Eu pedi desculpas e disse que só queria meu celular de volta para ir embora. Dizia: Se vocês me liberarem, hoje mesmo eu vou embora agora do país, desculpa estar aqui. Aí eles disseram: não, nós vamos colocar na prisão pra tu aprender o que é bom. Me conduziram para dentro do quartel, ainda numa antessala. Ali eu fui interrogado por outro militar que me tirou o passaporte. Aí eu já fiquei sem nada. Então, veio aquele primeiro militar do SEBIN e me levou para uma outra sala, aí sim, dentro do quartel.

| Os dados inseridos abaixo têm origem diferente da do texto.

(** C5, as the script has it.  When reading the source's metadata and
    applying the merged metadata both go through, the output document
    holds exactly the six keys; each is resolved to the first viable among
    its original value, the original value of its alternate key and its
    generated default, so it is non-empty whenever one of these is viable.
    Nothing is said here of a merge that fails. *)
Theorem merged_metadata_is_resolved w src_doc input s m :
  metadata src_doc = Ok m ->
  set_metadata (engine w) (meta_fixed w (default ∅ m) input) = Ok tt ->
  exists s',
    merge_metadata w src_doc input s = (Ok tt, s') /\
    forall k,
      match output_value s' k with
      | Some v =>
          k ∈ metadata_keys /\
          v = first_viable (sources w (default ∅ m) input k) /\
          ((exists src, src ∈ sources w (default ∅ m) input k /\ viable src) -> v <> [])
      | None => k ∉ metadata_keys
      end.
Proof.
  intros Hm Hset. unfold merge_metadata.
  unfold try_catch, modify, call, add_action, mbind, M_bind, mret, M_ret.
  rewrite Hm. simpl. rewrite Hset. eexists. split; [reflexivity|].
  intros k. unfold output_value. simpl. rewrite meta_fixed_lookup.
  case_bool_decide; [|done]. split; [done|]. split; [done|].
  by intros ?%first_viable_spec.
Qed.

Lemma merged_metadata_is_resolved_witness :
  let doc := document_of [] in
  let w := world_of engine_without_ocr doc in
  metadata doc = Ok (Some ∅) /\
  set_metadata (engine w) (meta_fixed w (default ∅ (Some ∅)) (PathOf "input.pdf")) = Ok tt /\
  exists s',
    merge_metadata w doc (PathOf "input.pdf") empty_state = (Ok tt, s') /\
    forall k,
      match output_value s' k with
      | Some v =>
          k ∈ metadata_keys /\
          v = first_viable (sources w (default ∅ (Some ∅)) (PathOf "input.pdf") k) /\
          ((exists src, src ∈ sources w (default ∅ (Some ∅)) (PathOf "input.pdf") k
                        /\ viable src) -> v <> [])
      | None => k ∉ metadata_keys
      end.
Proof.
  split; [reflexivity|]. split; [reflexivity|].
  apply (merged_metadata_is_resolved (world_of engine_without_ocr (document_of []))
           (document_of []) (PathOf "input.pdf") empty_state (Some ∅)); reflexivity.
Defined.

(** A merge that fails is logged and leaves the output document's metadata
    as it was. *)
Lemma failed_merge_keeps_metadata w src_doc input s :
  (exists e, metadata src_doc = Raise e) \/
  (exists m e, metadata src_doc = Ok m /\
               set_metadata (engine w) (meta_fixed w (default ∅ m) input) = Raise e) ->
  exists s', merge_metadata w src_doc input s = (Ok tt, s') /\
             out_meta s' = out_meta s /\ new_doc s' = new_doc s /\
             exists e, last (errors (report s')) = Some (SetMetadataFailed e).
Proof.
  unfold merge_metadata.
  unfold try_catch, modify, call, add_action, add_error, mbind, M_bind, mret, M_ret.
  intros [(e & ->)|(m & e & -> & Hset)]; simpl; [|rewrite Hset];
    (eexists; split; [reflexivity|]; repeat split; exists e; simpl; apply last_snoc).
Qed.

(** C5 as stated fails: the title always has a viable source, its
    generated default, yet when [set_metadata] raises the output document
    is left without a title. *)
Lemma failed_merge_leaves_title_unset :
  let doc := document_of [] in
  let w := world_of engine_refusing_metadata doc in
  let s' := (merge_metadata w doc (PathOf "input.pdf") empty_state).2 in
  (exists src, src ∈ sources w ∅ (PathOf "input.pdf") "title" /\ viable src) /\
  output_value s' "title" = None /\
  errors (report s') = [SetMetadataFailed "cannot set metadata"].
Proof.
  split; [|by split]. exists (str "input (repaired)"). split; [|done].
  right. left.
Qed.

(** ** The run as a whole *)

Ltac returns_walk :=
  repeat first
    [ apply returns_ret | apply returns_modify
    | apply returns_try_catch; intros ?
    | apply returns_bind; [|intros ?]
    | match goal with
      | |- returns (if ?b then _ else _) => destruct b
      end ].

Lemma page_loop_returns w use_ocr dpi remove_blank lang slots i :
  returns (page_loop w use_ocr dpi remove_blank lang i slots).
Proof.
  revert i. induction slots as [|slot rest IH]; intros i; simpl; returns_walk.
  apply IH.
Qed.

Lemma merge_metadata_returns w src_doc input : returns (merge_metadata w src_doc input).
Proof. unfold merge_metadata. returns_walk. Qed.

Lemma report_save_returns w path : returns (report_save w path).
Proof. unfold report_save. returns_walk. Qed.

Lemma run_repair_returns w args out rp : returns (run_repair w args out rp).
Proof.
  unfold run_repair. returns_walk.
Qed.

(** What [RepairReport.save] does, by the answer of the write. *)
Lemma report_save_run w path s :
  report_save w path s
  = match write_json w path with
    | Ok _ => (Ok tt, (add_action (SavedReport path)
                         (with_file path (fun s => ReportJson (report s)) s)).2)
    | Raise _ => (Ok tt, s)
    end.
Proof.
  unfold report_save, try_catch, modify, call, add_action, mbind, M_bind, mret, M_ret.
  by destruct (write_json w path).
Qed.

(** C9.  [RepairReport.save] never raises, whatever the report and the
    path.  When the write fails the state is what it was: the report data
    is not altered and nothing reaches the disk.  When it succeeds the
    file holds the report as it was, and the only change to the report is
    the action that says so. *)
Theorem report_save_never_raises w path s :
  exists s', report_save w path s = (Ok tt, s') /\
    match write_json w path with
    | Raise _ => s' = s
    | Ok _ =>
        disk s' = disk s ++ [(path, ReportJson (report s))] /\
        actions (report s') = actions (report s) ++ [SavedReport path] /\
        errors (report s') = errors (report s) /\
        pages (report s') = pages (report s)
    end.
Proof.
  rewrite report_save_run. destruct (write_json w path); eexists; (split; [reflexivity|]); done.
Qed.

(** *** The report and the record of the disk only grow *)

#[local] Instance log_extends_preorder : PreOrder log_extends.
Proof.
  split.
  - intros s. by repeat split.
  - intros s1 s2 s3 (? & ? & ? & ? & ?) (? & ? & ? & ? & ?).
    repeat split; [congruence|by etrans..].
Qed.

Lemma log_add_action msg : keeps log_extends (add_action msg).
Proof. intros s. repeat split; simpl; try done. by apply prefix_app_r. Qed.

Lemma log_add_error msg : keeps log_extends (add_error msg).
Proof. intros s. repeat split; simpl; try done. by apply prefix_app_r. Qed.

Lemma log_add_page_entry n entry : keeps log_extends (add_page_entry n entry).
Proof. intros s. repeat split; simpl; try done. by apply prefix_app_r. Qed.

Lemma log_with_file p f : keeps log_extends (modify (with_file p f)).
Proof. intros s. repeat split; simpl; try done. by apply prefix_app_r. Qed.

Lemma log_with_new_doc f : keeps log_extends (modify (with_new_doc f)).
Proof. intros s. by repeat split. Qed.

Lemma log_with_out_meta m : keeps log_extends (modify (with_out_meta m)).
Proof. intros s. by repeat split. Qed.

Lemma log_fresh_document : keeps log_extends (modify fresh_document).
Proof. intros s. by repeat split. Qed.

Lemma log_doc_last w : keeps log_extends (doc_last w).
Proof. intros s. unfold doc_last. destruct (last (new_doc s)); by repeat split. Qed.

Lemma log_doc_delete_last w : keeps log_extends (doc_delete_last w).
Proof. intros s. unfold doc_delete_last. destruct (new_doc s); by repeat split. Qed.
(** The [current_value] entry of the dictionary [d] of node [n]: it is
    there only for a Variable whose type was resolved; for such a node it
    is the value read, [None] of Python when the read failed, unless the
    mode is serialisable and the value is a truthy object of [asyncua];
    and a failed value read was one of the four errors caught. *)
Definition current_value_entry (prov : Provider) (to_export : bool) (n : Node)
    (d : Snapshot) : Prop :=
  exists c,
    read_node_class prov n = inr c /\
    (is_Some (s_current_value d) ->
     c = NC_Variable /\ type_resolved prov n) /\
    (c = NC_Variable -> type_resolved prov n ->
     s_current_value d
     = if to_export && truthy (captured_value prov n)
          && check_if_object_is_from_module (captured_value prov n) asyncua
       then None
       else Some (captured_value prov n)) /\
    (forall e, c = NC_Variable -> get_value prov n = inl e ->
       is_value_read_error e = true /\
       (type_resolved prov n -> s_current_value d = Some VNone)).

(** The [children] entry of the dictionary [d] of node [n]: [d] is the
    dictionary of [n]; it lists one dictionary for each child of [n] of
    class Object or Variable; and the entry is missing exactly in
    serialisable mode when [n] has no such child. *)
Definition children_entry (prov : Provider) (to_export : bool) (n : Node)
    (d : Snapshot) : Prop :=
  s_id d = nodeid_to_string prov n /\
  exists kids,
    get_children prov n = inr kids /\
    length (children_of d) = length (List.filter (is_exportable prov) kids) /\
    (s_children d = None <->
     to_export = true /\ List.filter (is_exportable prov) kids = []).

(** The list object a call works on and the heap once the name is in it. *)
Definition enter_path (path : option loc) (node_name : string) (w : World)
  : loc * World :=
  match path with
  | None => (length (heap w), set_heap (heap w ++ [[node_name]]) w)
  | Some p =>
      (p, set_heap (alter (fun l => l ++ [node_name]) p (heap w)) w)
  end.

(** [children_run prov rec p kids subs w w']: the loop over the children,
    started in world [w] with the list object [p], has made one recursive
    call [rec] for each of [kids] -- the children of class Object or
    Variable -- each with a new copy of [p], and these calls returned
    [subs] and left the world [w']. *)
Inductive children_run (prov : Provider)
    (rec : Node -> option loc -> M Snapshot) (p : loc)
  : list Node -> list Snapshot -> World -> World -> Prop :=
| children_run_nil w : children_run prov rec p [] [] w w
| children_run_cons child kids sub subs w w1 w2 :
    is_exportable prov child = true ->
    rec child (Some (length (heap w)))
      (set_heap (heap w ++ [default [] (heap w !! p)]) w) = (Ok sub, w1) ->
    children_run prov rec p kids subs w1 w2 ->
    children_run prov rec p (child :: kids) (sub :: subs) w w2.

         Ali eu achei que a situação fosse mais complicada, porque eu já não tinha mais celular, não tinha mais passaporte, ninguém do meu jornal sabia que eu estava ali, o meu motorista estava na frente, mas não tinha o contato do jornal. Eu fui entrando cada vez mais no espaço deles, ali eu achei que eu ia ficar preso por tempo indeterminado, sem contato com a Embaixada, sem meu passaporte, sem meu celular, sem condições de falar com ninguém e isso em angustiava muito, e com medo de eles enxertarem alguma coisa no celular, alguma foto comprometedora, ou mesmo drogas para configurar algum tipo de crime. Foram, no total, duas horas, eles vieram até mim, me ficharam, me fotografaram, e disseram que se eu fosse pego de novo nessa situação, eu ia responder o processo na Venezuela.

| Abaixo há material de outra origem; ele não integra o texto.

(** * confluent_scrollable.py: the endpoint viewer's viewport and refresh logic

    A shallow embedding of [src/confluent_scrollable.py].  The program is a
    curses dashboard: [EndpointViewer] keeps a list of endpoint records, a
    selected row, a scroll offset and the auto-refresh clock; [run] is a loop
    that refreshes, draws and dispatches one key per iteration.

    Modelling choices.
    - Python integers are [Z]; Python floats, the values of [time.time()],
      are the binary64 numbers of the machine with their rounding
      arithmetic ([PrimFloat.float]).
    - A record decoded from JSON is a dict with string values:
      [gmap string string]; records holding other JSON values are not
      covered.
    - Strings are [string]; the model is faithful for characters below 128
      (Unicode digits and Unicode spaces accepted by [int] are not covered,
      nor is CPython's limit on the number of digits of a literal).
    - Exceptions are values: a computation that can raise returns [result].
    - The clock, the terminal height, the outcome of the external tool and
      what the terminal answers in a frame are inputs of the functions that
      consult them.
    - Drawing changes nothing in the viewer.  It is modelled by what it
      decides (the row [draw_header] returns, the lines, rows and cells
      written) and, in the loop, by its outcome: a draw call outside a [try]
      can raise [curses.error], and that outcome is part of what the
      terminal answers in the frame. *)

From Stdlib Require Import PrimFloat.
From Stdlib Require FloatOps SpecFloat.
From Stdlib Require Import ZArith Ascii String List Sorted Permutation Lia.
From stdpp Require Import base option list gmap strings sorting.

#[local] Set Warnings "-inexact-float".

Local Open Scope string_scope.
Local Open Scope Z_scope.

(** ** Python values and builtins used by the program *)

Module Py.

(** The exceptions the program can meet. *)
Inductive exception : Type :=
| KeyboardInterrupt
| ValueError
| KeyError
| IndexError
| CalledProcessError
| FileNotFoundError
| JSONDecodeError
| OverflowError
| curses_error.

(** A computation that returns or raises. *)
Inductive result (A : Type) : Type :=
| Ok (a : A)
| Raise (e : exception).
Arguments Ok {A} a.
Arguments Raise {A} e.

Definition bind {A B : Type} (m : result A) (k : A → result B) : result B :=
  match m with
  | Ok a => k a
  | Raise e => Raise e
  end.

Definition is_ok {A : Type} (m : result A) : Prop :=
  match m with
  | Ok _ => True
  | Raise _ => False
  end.

(** [try: body / except: handler] with a bare [except]: every exception,
    [KeyboardInterrupt] included, is replaced by the handler's value. *)
Definition try_except_all {A : Type} (body : result A) (handler : A) : result A :=
  match body with
  | Ok a => Ok a
  | Raise _ => Ok handler
  end.

(** [c in s] for a one-character [c]. *)
Fixpoint str_contains (c : ascii) (s : string) : bool :=
  match s with
  | EmptyString => false
  | String d s' => if Ascii.eqb d c then true else str_contains c s'
  end.

(** [s.split(c)] for a one-character separator: the fields between the
    occurrences of [c], never an empty list. *)
Fixpoint str_split (c : ascii) (s : string) : list string :=
  match s with
  | EmptyString => [EmptyString]
  | String d s' =>
      if Ascii.eqb d c then EmptyString :: str_split c s'
      else match str_split c s' with
           | f :: fs => String d f :: fs
           | [] => [String d EmptyString]
           end
  end.

(** [l[i]] for [i >= 0]. *)
Definition list_index {A : Type} (l : list A) (i : nat) : result A :=
  match l !! i with
  | Some x => Ok x
  | None => Raise IndexError
  end.

(** [d[k]] on a dict. *)
Definition dict_index (d : gmap string string) (k : string) : result string :=
  match d !! k with
  | Some v => Ok v
  | None => Raise KeyError
  end.

(** [d.get(k, default)]. *)
Definition dict_get (d : gmap string string) (k : string) (default : string) : string :=
  match d !! k with
  | Some v => v
  | None => default
  end.

(** The whitespace [int] skips: space and the controls 9 to 13. *)
Definition is_space (c : ascii) : bool :=
  let n := Z.of_nat (nat_of_ascii c) in
  (n =? 32) || ((9 <=? n) && (n <=? 13)).

Definition digit_of (c : ascii) : option Z :=
  let n := Z.of_nat (nat_of_ascii c) in
  if (48 <=? n) && (n <=? 57) then Some (n - 48) else None.

Fixpoint lstrip (s : string) : string :=
  match s with
  | EmptyString => EmptyString
  | String c s' => if is_space c then lstrip s' else s
  end.

Fixpoint all_space (s : string) : bool :=
  match s with
  | EmptyString => true
  | String c s' => is_space c && all_space s'
  end.

(** The digits of a decimal literal after its first digit: digits, single
    underscores between digits, then only whitespace. *)
Fixpoint int_digits (acc : Z) (s : string) : option Z :=
  match s with
  | EmptyString => Some acc
  | String c s' =>
      match digit_of c with
      | Some d => int_digits (10 * acc + d) s'
      | None =>
          if Ascii.eqb c "_" then
            match s' with
            | String c' s'' =>
                match digit_of c' with
                | Some d => int_digits (10 * acc + d) s''
                | None => None
                end
            | EmptyString => None
            end
          else if is_space c then
            (if all_space s' then Some acc else None)
          else None
      end
  end.

Definition int_unsigned (s : string) : option Z :=
  match s with
  | String c s' =>
      match digit_of c with
      | Some d => int_digits d s'
      | None => None
      end
  | EmptyString => None
  end.

(** [int(s)] in base ten: optional surrounding whitespace, an optional
    sign, then the literal; [ValueError] otherwise. *)
Definition int (s : string) : result Z :=
  let parsed :=
    match lstrip s with
    | String "+" r => int_unsigned r
    | String "-" r => Z.opp <$> int_unsigned r
    | r => int_unsigned r
    end in
  match parsed with
  | Some n => Ok n
  | None => Raise ValueError
  end.

(** Python floats. *)
Abbreviation float := PrimFloat.float.

(** [float(n)] of an integer, as in the arithmetic of an integer with a
    float: the nearest binary64 number (exact below 2^53 in size). *)
Definition float_of_int (n : Z) : float :=
  FloatOps.SF2Prim (SpecFloat.binary_normalize FloatOps.prec FloatOps.emax n 0 false).

(** [int(x)] of a float: truncation towards zero; [ValueError] for a NaN
    and [OverflowError] for an infinity. *)
Definition int_of_float (x : float) : result Z :=
  match FloatOps.Prim2SF x with
  | SpecFloat.S754_nan => Raise ValueError
  | SpecFloat.S754_infinity _ => Raise OverflowError
  | SpecFloat.S754_zero _ => Ok 0
  | SpecFloat.S754_finite s m e =>
      let magnitude :=
        match e with
        | Z0 => Zpos m
        | Zpos p => Zpos m * Z.pow_pos 2 p
        | Zneg p => Zpos m / Z.pow_pos 2 p
        end in
      Ok (if s then - magnitude else magnitude)
  end.

End Py.

Import Py.

#[global] Instance result_bind : MBind result := λ A B k m, bind m k.
#[global] Instance result_ret : MRet result := @Ok.

(** Equality of results is decidable. *)
#[global] Instance exception_eq_dec : EqDecision exception.
Proof. solve_decision. Defined.

#[global] Instance result_eq_dec {A} `{EqDecision A} : EqDecision (result A).
Proof. solve_decision. Defined.


(** ** The record source *)

(** One endpoint as decoded from the tool's JSON output. *)
Abbreviation endpoint := (gmap string string).

(** [get_endpoints]: [tool] is the outcome of running the external command
    and decoding its output, the body of the [try]. *)
Definition get_endpoints (tool : result (list endpoint)) : result (list endpoint) :=
  try_except_all tool [].

(** ** Sorting by the key of [load_data] *)

(** The [lambda] given to [sort]:
    [int(x['name'].split('-')[1]) if '-' in x['name'] else 999]. *)
Definition sort_key (x : endpoint) : result Z :=
  name ← dict_index x "name" ;
  if str_contains "-" name then
    name' ← dict_index x "name" ;
    field ← list_index (str_split "-" name') 1 ;
    int field
  else Ok 999.
(** * DreamScribeAI: the in-memory store, the AI helpers and the REST handlers

    A shallow embedding of [server/storage.ts], [server/ai.ts],
    [server/routes.ts] and [shared/schema.ts].

    The server is TypeScript executed without type checking, so the records
    it stores are plain JavaScript objects: a record is a finite map from
    property names to JavaScript values, and the object spread
    [{ ...a, ...b }] is a left-biased union with [b] on the left.  The six
    [Map<number, T>] tables of [MemStorage] keep insertion order, which
    [Array.from(map.values())] exposes, so they are association lists.

    Identifiers and counters are JavaScript numbers that only ever hold
    integers; they are modelled by [Z], with which they agree throughout the
    safe-integer range. *)

From Stdlib Require Import ZArith QArith String Ascii List Lia Sorted Permutation.
From stdpp Require Import gmap strings pretty list fin_maps.

Set Warnings "-register-all".
Local Open Scope Z_scope.

(* ===================================================================== *)
(** ** JavaScript values *)
(* ===================================================================== *)

Module Js.

(** The values that flow through the server: JSON data plus [undefined] and
    [Date] objects ([VDate t] is a valid date with time value [t], in ms). *)
Inductive value : Type :=
| VUndef
| VNull
| VBool (b : bool)
| VNum (q : Q)
| VStr (s : string)
| VDate (t : Z)
| VArr (l : list value)
| VObj (m : gmap string value).

(** A plain object. *)
Abbreviation obj := (gmap string value).

Definition VInt (z : Z) : value := VNum (inject_Z z).

(** ToBoolean. *)
Definition truthy (v : value) : bool :=
  match v with
  | VUndef | VNull => false
  | VBool b => b
  | VNum q => negb (Qeq_bool q 0)
  | VStr s => match s with EmptyString => false | String _ _ => true end
  | VDate _ | VArr _ | VObj _ => true
  end.

(** [a || b]. *)
Definition js_or (a b : value) : value := if truthy a then a else b.

(** [===] on primitives.  Dates, arrays and objects compare by reference;
    two values of this model never share a reference, so they are unequal. *)
Definition strict_eq (a b : value) : bool :=
  match a, b with
  | VUndef, VUndef => true
  | VNull, VNull => true
  | VBool x, VBool y => Bool.eqb x y
  | VNum x, VNum y => Qeq_bool x y
  | VStr x, VStr y => String.eqb x y
  | _, _ => false
  end.

(** [o.k] on a stored record: a missing property reads as [undefined]. *)
Definition field (o : obj) (k : string) : value := default VUndef (o !! k).

(** The own enumerable properties copied by [{ ...v }]: those of an object,
    the indices of an array or of a string, nothing for the other values. *)
Definition spread (v : value) : obj :=
  match v with
  | VObj m => m
  | VArr l => list_to_map (imap (fun i x => (pretty i, x)) l)
  | VStr s =>
      list_to_map
        (imap (fun i c => (pretty i, VStr (String c EmptyString)))
              (list_ascii_of_string s))
  | _ => ∅
  end.

(** The integer a number denotes, when it is one: the only numbers that can
    hit a key of the store's maps. *)
Definition as_key (v : value) : option Z :=
  match v with
  | VNum q =>
      if Z.eqb (Qnum q mod Zpos (Qden q)) 0
      then Some (Qnum q / Zpos (Qden q)) else None
  | _ => None
  end.

(** *** Exceptions *)

Inductive exn : Type := TypeError | SyntaxError | ZodError.

Inductive result (A : Type) : Type :=
| Ok (a : A)
| Throw (e : exn).
Arguments Ok {A} a.
Arguments Throw {A} e.

(** [v.k] for an identifier [k]: a TypeError on [undefined] and [null]. *)
Definition get_prop (v : value) (k : string) : result value :=
  match v with
  | VUndef | VNull => Throw TypeError
  | VObj m => Ok (field m k)
  | VArr l =>
      if String.eqb k "length" then Ok (VInt (Z.of_nat (length l)))
      else Ok VUndef
  | VStr s =>
      if String.eqb k "length" then Ok (VInt (Z.of_nat (String.length s)))
      else Ok VUndef
  | VBool _ | VNum _ | VDate _ => Ok VUndef
  end.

          Então, numa pequena ousadia falei: ah, agora vocês viram quem eu sou, posso ir ali fazer uma foto da manifestação e mostrar que o presidente de vocês também tem apoio? E eles responderam: Não! Aqui tu não pode fazer mais nada.

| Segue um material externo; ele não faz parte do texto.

(** C8. A run of the command, whether [run_command] is called directly
    or through an event handler, leaves every attribute of the watcher as
    it was except [last_run] and the entries [WHEN_CHANGED_EVENT] and
    [WHEN_CHANGED_FILE] of [process_env].  A run that passes the gate does
    call the child process, once, and stores the trigger path (and, in a
    handler, the event kind) in these entries; when the child has
    returned, [last_run] is the time at which it returned, read from the
    clock after the call and not before it; when the child could not be
    started, [last_run] is what it was. *)
Theorem triggered_run_frame child self w :
  (∀ thefile,
     let r := run_command child self w thefile in
     run_frame self (self_after r) ∧
     last_run_at_completion child self w r ∧
     (should_run w thefile (run_once self) (last_run self) = true →
      ∃ c, calls r = [c] ∧
           process_env (self_after r) !! "WHEN_CHANGED_FILE" = Some thefile ∧
           match child c w with
           | Some w' =>
               last_run (self_after r) = clock w' ∧ world_after r = w'
           | None =>
               last_run (self_after r) = last_run self ∧ world_after r = w
           end)) ∧
  (∀ h fuel event r,
     dispatch child h fuel self w event = Some r →
     run_frame self (self_after r) ∧ last_run_at_completion child self w r) ∧
  (∀ h fuel event,
     is_directory event = false →
     (h = OnCreated → class_name (observer self) ≠ "InotifyObserver") →
     is_interested fuel self (event_path h event) = Some true →
     should_run w (event_path h event) (run_once self) (last_run self)
       = true →
     ∃ r c,
       dispatch child h fuel self w event = Some r ∧
       calls r = [c] ∧
       process_env (self_after r) !! "WHEN_CHANGED_EVENT"
         = Some (event_kind h) ∧
       process_env (self_after r) !! "WHEN_CHANGED_FILE"
         = Some (event_path h event) ∧
       match child c w with
       | Some w' => last_run (self_after r) = clock w' ∧ world_after r = w'
       | None => last_run (self_after r) = last_run self ∧ world_after r = w
       end).
Proof.
  split_and!.
  - intros thefile. cbn zeta.
    destruct (run_command_frame child self w thefile) as [Hframe Hcompl].
    split_and!; [done..|].
    intros Hgate.
    destruct (run_command_open_gate child self w thefile Hgate)
      as (c & Hc & Henv & Hlast).
    exists c. split_and!; [done| |done].
    rewrite Henv. apply lookup_insert_eq.
  - assert (∀ name, name = "event" → envvar_key name ∈ event_context_keys)
      as Hkey.
    { intros name ->. unfold event_context_keys. set_solver. }
    intros h fuel event r.
    destruct h; cbn [dispatch];
      unfold on_created, on_modified, on_moved, on_deleted;
      repeat case_bool_decide;
      destruct (is_directory event); cbn [negb];
      try (intros [= <-]; split; [apply run_frame_refl|done]);
      by apply on_change_frame, Hkey.
  - intros h fuel event Hdir Hclass Hint Hgate.
    rewrite dispatch_file_event; [|done..].
    unfold on_change. rewrite is_interested_set_envvar, Hint. cbn.
    destruct (run_command_open_gate child
                (set_envvar "event" (event_kind h) self) w
                (event_path h event) Hgate) as (c & Hc & Henv & Hlast).
    eexists _, c. split; [done|]. split_and!; [done| | |done].
    + rewrite Henv. rewrite lookup_insert_ne; [|done].
      apply lookup_insert_eq.
    + rewrite Henv. apply lookup_insert_eq.
Qed.

Lemma triggered_run_frame_witness :
  let self := Sample.watcher false false false in
  ∃ r, dispatch Sample.child OnModified 0 self Sample.posix
         (Sample.modified "/proj/a.txt") = Some r ∧
       length (calls r) = 1%nat ∧
       run_frame self (self_after r) ∧
       clock Sample.posix = 1000 ∧
       last_run (self_after r) = 1007.
Proof.
  intros self.
  destruct (triggered_run_frame Sample.child self Sample.posix)
    as (_ & Hframe & Hrun).
  destruct (Hrun OnModified 0%nat (Sample.modified "/proj/a.txt"))
    as (r & c & Hr & Hc & _ & _ & Hlast);
    [reflexivity|intros [=]|by vm_compute|by vm_compute|].
  exists r. split; [done|]. split; [by rewrite Hc|].
  split; [by apply (Hframe OnModified 0%nat (Sample.modified "/proj/a.txt"))|].
  split; [reflexivity|].
  unfold Sample.child in Hlast. destruct Hlast as [-> _]. by vm_compute.
Defined.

          Quando me liberaram fui para o hotel, relatei aos meus editores o que tinha acontecido e nós tomamos a decisão voltar, pois qualquer coisa que eu fizesse lá seria pretexto para ser preso novamente.



Pela tua experiência, de que maneira a política internacional tem efeitos no Brasil, tanto da Venezuela, quanto a política dos Estados Unidos?

          A minha tese é que nós ainda vivemos período confuso. A Guerra Fria acabou, com queda da União Soviética, a queda do muro de Berlim, em 1989, mas ainda a gente vive uma lógica de Guerra Fria. O mundo ainda bipolar entre direita e esquerda e seus extremos.

           Todo aquele sonho que se tinha pós-segunda Guerra Mundial, de um ambiente de paz e colaboração onde o maior exemplo disso é a União Europeia, por exemplo, onde se teria uma entidade supranacional que tiraria parte da autoridade, da soberania, dos países, dos Estados, em que estados que fazem comércio entre si, o livre comércio, a democracia, esses estados que têm esse tipo de relação, não vão produzir novas guerras.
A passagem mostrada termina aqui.